The work is full of haunting image after surreal image after psychedelic
image after beautiful image. There's Julie with her head bound in
rope, there's three bodies suspended and spinning, there's a bloody
hand, there's a chorus of hair thrashing, there's Julie sticking
pins in her arm, there's a woman enclosed in a square Plexiglas
column slowly being covered by a dropping stream of dust for almost
the entire duration of the work, there's a body submerged in a sphere
of milk, there's a woman on a slowly deflating bed, there's Julie
pummeled by dropping rice. It was like the trailer for a dream except
of course in dream time. However, like in a dream the images did
not add up to any recognizable whole. The large cast worked hard
to enliven and engage, and Tolentino's all too brief bouts of movement
were delicious morsels, but the overall atmosphere of the work seemed
intentionally distant and emotionless.
As an evening, though,
it all balanced out once confronted with the overwhelming intimacy
of "Shut Up and Love Me." Note: This review is rated R for language,
adult content and explicit sexual imagery. NEA Censors beware...

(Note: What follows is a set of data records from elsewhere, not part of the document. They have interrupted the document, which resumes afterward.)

(* ===== verification/Apply.v ===== *)
(** [crates/bullet-git-workspace/src/apply.rs], [apply/dirfd.rs] and
    [apply/dirfd_stage.rs]: the descriptor-relative application of a validated
    batch to a staged tree, and its rollback.

    The state is the file tree and a call counter.  Every system call asks the
    [kernel] at its number whether it fails and with which [errno], so a theorem
    over all kernels covers every failure at every call.  A descriptor is the
    location it was opened at; [openat2] with [RESOLVE_NO_SYMLINKS] is [look].
    The stage is private to the writer: only its own calls change the tree.  The
    Linux branch is modelled. *)

From S2P Require Import Prelude Digests Disk Journal Cas Generation Capability Scope.

(** ** The kernel *)

Inductive errno : Type :=
  | LOOP | XDEV | NOTDIR | NOENT | EXIST | ISDIR | AGAIN
  | OtherErrno (code : N).

(** Why a call may fail whatever the tree holds; ENOENT and EEXIST are answers
    about the tree. *)
Inductive failure : Type := FailAgain | FailLoop | FailXdev | FailNotdir | FailOther (code : N).

Definition failure_errno (f : failure) : errno :=
  match f with
  | FailAgain => AGAIN
  | FailLoop => LOOP
  | FailXdev => XDEV
  | FailNotdir => NOTDIR
  | FailOther code => OtherErrno code
  end.

Record kernel : Type := {
  k_fail : nat → option failure;     (** how call [n] fails, when it does *)
  k_link : nat → bool;               (** a final symbolic link answers ELOOP, else ENOTDIR *)
  k_short : nat → nat;               (** what a failing write leaves behind *)
  k_text : errno → string            (** the system's message *)
}.

Record world : Type := { w_tree : node; w_calls : nat }.

Definition op (E A : Type) : Type := world → result A E * world.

Karen Finley is a relentless force. She is a performer who constantly
shifts between a state of 'on' and a state of 'ON!' From the moment
she appears masturbating in a tight red dress and high black heels
to the moment just before exiting, naked and covered in honey, she
is a blatant and unapologetic torrent of the psycho and the sexual.
Finley's demolishing
of the mother- and father- fucking Oedipus and Electra complexes
begins with an assault. She dances, rubs and thrusts her way through
the audience after delivering a spectacular boob ballet. She slices
through tales of a woman overcome by historically female neuroses
with a razor-sharp wit and intense self awareness. We skip across
her psychic landscape and through unexpected time warps as she portrays,
or sometimes recounts, sexual propositions to Daddy and Vietnam
vets. Her powerful performance lies not only in her outrageous inappropriateness
in speech or deed but also in her ability to turn her fantastic-unkempt-red-hair-long-legged-small-waisted-well-breasted
body into an instrument of terror. Whether she is barking like a
dog, enacting a tongue-sucking dance, or, even, playfully rolling
in honey she is a demon caught in corporeal glory. Sharing the same
space with her is frightening, exhausting and exhilarating. This
work is alive and scares the shit out me. That Finley's work is
still considered explicit and shocking is a startling reminder of
how far women's sexual liberation has still not come. It makes me
grossly aware of my own passivity in a realm I'd considered myself
to have been a ruler of sorts. And I'm not talking about the concert
stage.
"Shut Up and Love Me"
continues this Friday and Saturday, with shows at 11 p.m.